Each line of the entries that contains the word "CppType" adds one. Reply with the resulting number only.

Stored items from a collection:
|---|

(* ===== verification/ExpectedOps.v ===== *)
(** * tl::expected: construction and assignment of the contained object

    [expected_operations_base] and the bases that give [expected] its special
    members.  [R] is the rest of the state; where the operation has an argument
    [rhs] of the same type, [R] is [expected T E].  The argument of [construct]
    is the construction of the object that is placed: which constructor of T runs
    is decided by the arguments that are forwarded to it. *)
From S2P Require Import Prelude Lifetime Expected.

Section operations.
Context {X T E : Type} `{!CppType X T, !CppType X E}.

#[local] Abbreviation exp := (expected T E).

(** ** Access to the members of the union *)

(** [get()] and [geterr()] *)
Definition get (x : exp) : result T :=
  match active x with Val v => Ok v | _ => Err dead_object end.

Definition geterr (x : exp) : result (unexpected E) :=
  match active x with Unex e => Ok e | _ => Err dead_object end.

Definition has_value (x : exp) : bool := m_has_val x.

Definition set_active (s : storage T E) (x : exp) : exp :=
  Expected s (m_has_val x) (lost x).

Definition set_has_val (b : bool) (x : exp) : exp := Expected (active x) b (lost x).

(** The storage is reused: a member that is alive is lost. *)
Definition reuse (x : exp) : exp :=
  Expected NoInit (m_has_val x)
    (match active x with NoInit => lost x | _ => S (lost x) end).

(** The object itself, and the rest of the state. *)
Definition this_get {R} (f : exp → result T) : M X (exp * R) T := fun '(x, r) =>
  match f x with Ok v => Ok ((x, r), Returns v) | Err g => Err g end.

Definition this_has_value {R} : M X (exp * R) bool := gets (fun s => has_value s.1).

Definition this_modify {R} (f : exp → exp) : M X (exp * R) unit :=
  modify (fun s => (f s.1, s.2)).

(** [new (addressof(m_val)) T(...)] and [new (addressof(m_unexpect)) ...] *)
Definition placement_new_val {R} (init : M X (exp * R) T) : M X (exp * R) unit :=
  this_modify reuse ;;
  v ← init;
  this_modify (set_active (Val v)).

Definition placement_new_unex {R} (init : M X (exp * R) (unexpected E)) :
    M X (exp * R) unit :=
  this_modify reuse ;;
  e ← init;
  this_modify (set_active (Unex e)).

(** [get().~T()] and [geterr().~unexpected<E>()] *)
Definition destroy_val {R} : M X (exp * R) unit := fun '(x, r) =>
  match get x with
  | Ok _ => Ok ((set_active NoInit x, r), Returns tt)
  | Err f => Err f
  end.

Definition destroy_unex {R} : M X (exp * R) unit := fun '(x, r) =>
  match geterr x with
  | Ok _ => Ok ((set_active NoInit x, r), Returns tt)
  | Err f => Err f
  end.

(** ** construct, construct_with, construct_error: all noexcept *)
Definition construct {R} (init : M X (exp * R) T) : M X (exp * R) unit :=
  noexcept (placement_new_val init ;; this_modify (set_has_val true)).

Definition construct_error {R} (init : M X (exp * R) (unexpected E)) : M X (exp * R) unit :=
  noexcept (placement_new_unex init ;; this_modify (set_has_val false)).

(** ** Temporaries

    [auto tmp = std::move(geterr())], an object made from a local variable, and
    [geterr() = std::move(tmp)]. *)
Definition take_unex {R} : M X (exp * R) (unexpected E) := fun '(x, r) =>
  match geterr x with
  | Ok e => let '(e', c) := move_ctor e in Ok ((set_active (Unex e') x, r), c)
  | Err f => Err f
  end.

Definition from_local {A S} `{!CppType X A} (tmp : A) : M X S A := fun s =>
  Ok (s, (move_ctor tmp).2).

Definition restore_unex {R} (tmp : unexpected E) : M X (exp * R) unit := fun '(x, r) =>
  match geterr x with
  | Ok e => let '(e', _, c) := move_assign e tmp in Ok ((set_active (Unex e') x, r), c)
  | Err f => Err f
  end.

(** ** Taking from rhs *)

(** T made from [std::forward<Rhs>(rhs).get()], unexpected<E> made from
    [std::forward<Rhs>(rhs).geterr()] *)
Definition rhs_val {S} (c : category) : M X (S * exp) T := fun '(s, y) =>
  match get y with
  | Ok w => let '(w', r) := forward_ctor c w in Ok ((s, set_active (Val w') y), r)
  | Err f => Err f
  end.

Definition rhs_unex {S} (c : category) : M X (S * exp) (unexpected E) := fun '(s, y) =>
  match geterr y with
  | Ok e => let '(e', r) := forward_ctor c e in Ok ((s, set_active (Unex e') y), r)
  | Err f => Err f
  end.

(** [construct_with(std::forward<Rhs>(rhs))] *)
Definition construct_with (c : category) : M X (exp * exp) unit :=
  construct (rhs_val c).

Definition rhs_has_value {S} : M X (S * exp) bool := gets (fun s => has_value s.2).

(** [get() = std::forward<Rhs>(rhs).get()] and the same for the errors *)
Definition assign_val (c : category) : M X (exp * exp) unit := fun '(x, y) =>
  match get x, get y with
  | Ok v, Ok w =>
      let '(v', w', r) := forward_assign c v w in
      Ok ((set_active (Val v') x, set_active (Val w') y), r)
  | _, _ => Err dead_object
  end.

Definition assign_unex (c : category) : M X (exp * exp) unit := fun '(x, y) =>
  match geterr x, geterr y with
  | Ok e, Ok f =>
      let '(e', f', r) := forward_assign c e f in
      Ok ((set_active (Unex e') x, set_active (Unex f') y), r)
  | _, _ => Err dead_object
  end.

(** ** Assignment *)
Definition assign_common (c : category) : M X (exp * exp) unit :=
  this ← this_has_value;
  rhs ← rhs_has_value;
  if (this : bool) then
    if (rhs : bool) then assign_val c
    else destroy_val ;; construct_error (rhs_unex c)
  else
    if (rhs : bool) then mret tt
    else assign_unex c.

(** The common shape of the overloads: [install] is what they do when rhs has a
    value and [*this] does not. *)
Definition assign_with (install rest : M X (exp * exp) unit) : M X (exp * exp) unit :=
  this ← this_has_value;
  rhs ← rhs_has_value;
  if negb this && rhs then install else rest.

(** T is nothrow copy constructible. *)
Definition assign_copy_direct : M X (exp * exp) unit :=
  noexcept (assign_with
    (destroy_unex ;; construct (rhs_val Lvalue))
    (assign_common Lvalue)).

(** It is not, but it is nothrow move constructible. *)
Definition assign_copy_via_tmp : M X (exp * exp) unit :=
  noexcept (assign_with
    (tmp ← rhs_val Lvalue; destroy_unex ;; construct (from_local tmp))
    (assign_common Lvalue)).

(** It is neither. *)
Definition assign_copy_rollback : M X (exp * exp) unit :=
  assign_with
    (tmp ← take_unex;
     destroy_unex ;;
     on_throw (restore_unex tmp) (construct (rhs_val Lvalue)))
    (assign_common Lvalue).

(** The overloads for rvalues. *)
Definition assign_move_direct : M X (exp * exp) unit :=
  noexcept (assign_with
    (destroy_unex ;; construct (rhs_val Rvalue))
    (assign_common Rvalue)).

Definition assign_move_rollback : M X (exp * exp) unit :=
  assign_with
    (tmp ← take_unex;
     destroy_unex ;;
     on_throw (restore_unex tmp) (construct (rhs_val Rvalue)))
    (assign_common Rvalue).

(** Without exceptions.  The second one passes [rhs] on as an lvalue. *)
Definition assign_copy_noexc : M X (exp * exp) unit :=
  noexcept (assign_with
    (destroy_unex ;; construct (rhs_val Lvalue))
    (assign_common Lvalue)).

Definition assign_move_noexc : M X (exp * exp) unit :=
  noexcept (assign_with
    (destroy_unex ;; construct (rhs_val Rvalue))
    (assign_common Lvalue)).

(** Overload resolution, in a build with exceptions. *)
Definition assign (c : category) : M X (exp * exp) unit :=
  match c with
  | Lvalue =>
      if nothrow_copy_constructible (traits T) then assign_copy_direct
      else if nothrow_move_constructible (traits T) then assign_copy_via_tmp
      else assign_copy_rollback
  | Rvalue =>
      if nothrow_move_constructible (traits T) then assign_move_direct
      else assign_move_rollback
  end.

(** ** The special members

    A trivial function copies the bytes of the object, whichever member of the
    union is alive. *)
Definition trivial_copy : M X (exp * exp) unit := fun '(x, y) =>
  Ok ((Expected (active y) (m_has_val y) (lost x), y), Returns tt).

(** [: expected_operations_base<T, E>(no_init)] *)
Definition init_no_init {R} : M X (exp * R) unit :=
  this_modify (fun _ => Expected NoInit false 0).

Definition expected_copy_base_copy (trivial : bool) : M X (exp * exp) unit :=
  init_no_init ;;
  if trivial then trivial_copy
  else
    rhs ← rhs_has_value;
    if (rhs : bool) then construct_with Lvalue else construct_error (rhs_unex Lvalue).

Definition expected_move_base_move (trivial : bool) : M X (exp * exp) unit :=
  init_no_init ;;
  if trivial then trivial_copy
  else noexcept_if (nothrow_move_constructible (traits T))
    (rhs ← rhs_has_value;
     if (rhs : bool) then construct_with Rvalue else construct_error (rhs_unex Rvalue)).

Definition expected_copy_assign_base_assign (trivial : bool) : M X (exp * exp) unit :=
  if trivial then trivial_copy else assign Lvalue.

Definition expected_move_assign_base_assign (trivial : bool) : M X (exp * exp) unit :=
  if trivial then trivial_copy
  else noexcept_if
    (nothrow_move_constructible (traits T) && nothrow_move_assignable (traits T))
    (assign Rvalue).

(** The default arguments of the templates: which specialisation is used. *)
Definition copy_base_trivial (t e : type_traits) : bool :=
  Detail.is_void_or t (trivially_copy_constructible t) && trivially_copy_constructible e.

Definition move_base_trivial (t e : type_traits) : bool :=
  Detail.is_void_or t (trivially_move_constructible t) && trivially_move_constructible e.

Definition copy_assign_base_trivial (t e : type_traits) : bool :=
  Detail.is_void_or t (Detail.conjunction [trivially_copy_assignable t;
    trivially_copy_constructible t; trivially_destructible t])
  && trivially_copy_assignable e && trivially_copy_constructible e
  && trivially_destructible e.

Definition move_assign_base_trivial (t e : type_traits) : bool :=
  Detail.is_void_or t (Detail.conjunction [trivially_destructible t;
    trivially_move_constructible t; trivially_move_assignable t])
  && trivially_destructible e && trivially_move_constructible e
  && trivially_move_assignable e.

(** The copy and move constructors and assignments of [expected], which are all
    defaulted. *)
Definition expected_copy_ctor : M X (exp * exp) unit :=
  expected_copy_base_copy (copy_base_trivial (traits T) (traits E)).
Definition expected_move_ctor : M X (exp * exp) unit :=
  expected_move_base_move (move_base_trivial (traits T) (traits E)).
Definition expected_copy_assign : M X (exp * exp) unit :=
  expected_copy_assign_base_assign (copy_assign_base_trivial (traits T) (traits E)).
Definition expected_move_assign : M X (exp * exp) unit :=
  expected_move_assign_base_assign (move_assign_base_trivial (traits T) (traits E)).
End operations.

(** ** T is void

    There is no value to construct, copy or destroy: [construct] sets the flag. *)
Section operations_void.
Context {X E : Type} `{!CppType X E}.

#[local] Abbreviation exp := (expected unit E).

Definition construct_void {R} : M X (exp * R) unit := this_modify (set_has_val true).

Definition construct_with_void {R} : M X (exp * R) unit := this_modify (set_has_val true).

Definition destroy_val_void {R} : M X (exp * R) unit := mret tt.

Definition assign_void (c : category) : M X (exp * exp) unit :=
  noexcept (
    this ← this_has_value;
    rhs ← rhs_has_value;
    if negb this then
      if (rhs : bool) then destroy_unex ;; construct_void
      else assign_unex c
    else
      if negb rhs then construct_error (rhs_unex c)
      else mret tt).

Definition expected_copy_base_copy_void (trivial : bool) : M X (exp * exp) unit :=
  init_no_init ;;
  if trivial then trivial_copy
  else
    rhs ← rhs_has_value;
    if (rhs : bool) then construct_with_void else construct_error (rhs_unex Lvalue).

Definition expected_move_base_move_void (trivial : bool) : M X (exp * exp) unit :=
  init_no_init ;;
  if trivial then trivial_copy
  else
    rhs ← rhs_has_value;
    if (rhs : bool) then construct_with_void else construct_error (rhs_unex Rvalue).
End operations_void.

(** ** Which special members exist

    The bases whose only purpose is to delete special members. *)
Record special_members := {
  has_default_ctor : bool;
  has_copy_ctor : bool;
  has_move_ctor : bool;
  has_copy_assign : bool;
  has_move_assign : bool
}.

Definition expected_delete_ctor_base (enable_copy enable_move : bool) : special_members :=
  match enable_copy, enable_move with
  | true, true => Build_special_members true true true true true
  | true, false => Build_special_members true true false true true
  | false, true => Build_special_members true false true true true
  | false, false => Build_special_members true false false true true
  end.

Definition expected_delete_assign_base (enable_copy enable_move : bool) : special_members :=
  match enable_copy, enable_move with
  | true, true => Build_special_members true true true true true
  | true, false => Build_special_members true true true true false
  | false, true => Build_special_members true true true false true
  | false, false => Build_special_members true true true false false
  end.

Definition expected_default_ctor_base (enable : bool) : special_members :=
  if enable then Build_special_members true true true true true
  else Build_special_members false true true true true.

(** The class itself defaults all five: a member exists if it exists in every
    base. *)
Definition special_members_and (a b : special_members) : special_members := {|
  has_default_ctor := has_default_ctor a && has_default_ctor b;
  has_copy_ctor := has_copy_ctor a && has_copy_ctor b;
  has_move_ctor := has_move_ctor a && has_move_ctor b;
  has_copy_assign := has_copy_assign a && has_copy_assign b;
  has_move_assign := has_move_assign a && has_move_assign b
|}.

Definition expected_special_members (t e : type_traits) : special_members :=
  let copy := Detail.is_copy_constructible_or_void t && copy_constructible e in
  let move := Detail.is_move_constructible_or_void t && move_constructible e in
  special_members_and (expected_delete_ctor_base copy move)
    (special_members_and
      (expected_delete_assign_base
        (copy && Detail.is_copy_assignable_or_void t && copy_assignable e)
        (move && Detail.is_move_assignable_or_void t && move_assignable e))
      (expected_default_ctor_base (default_constructible t || is_void t))).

|---|

## WRITTEN RESPONSE
3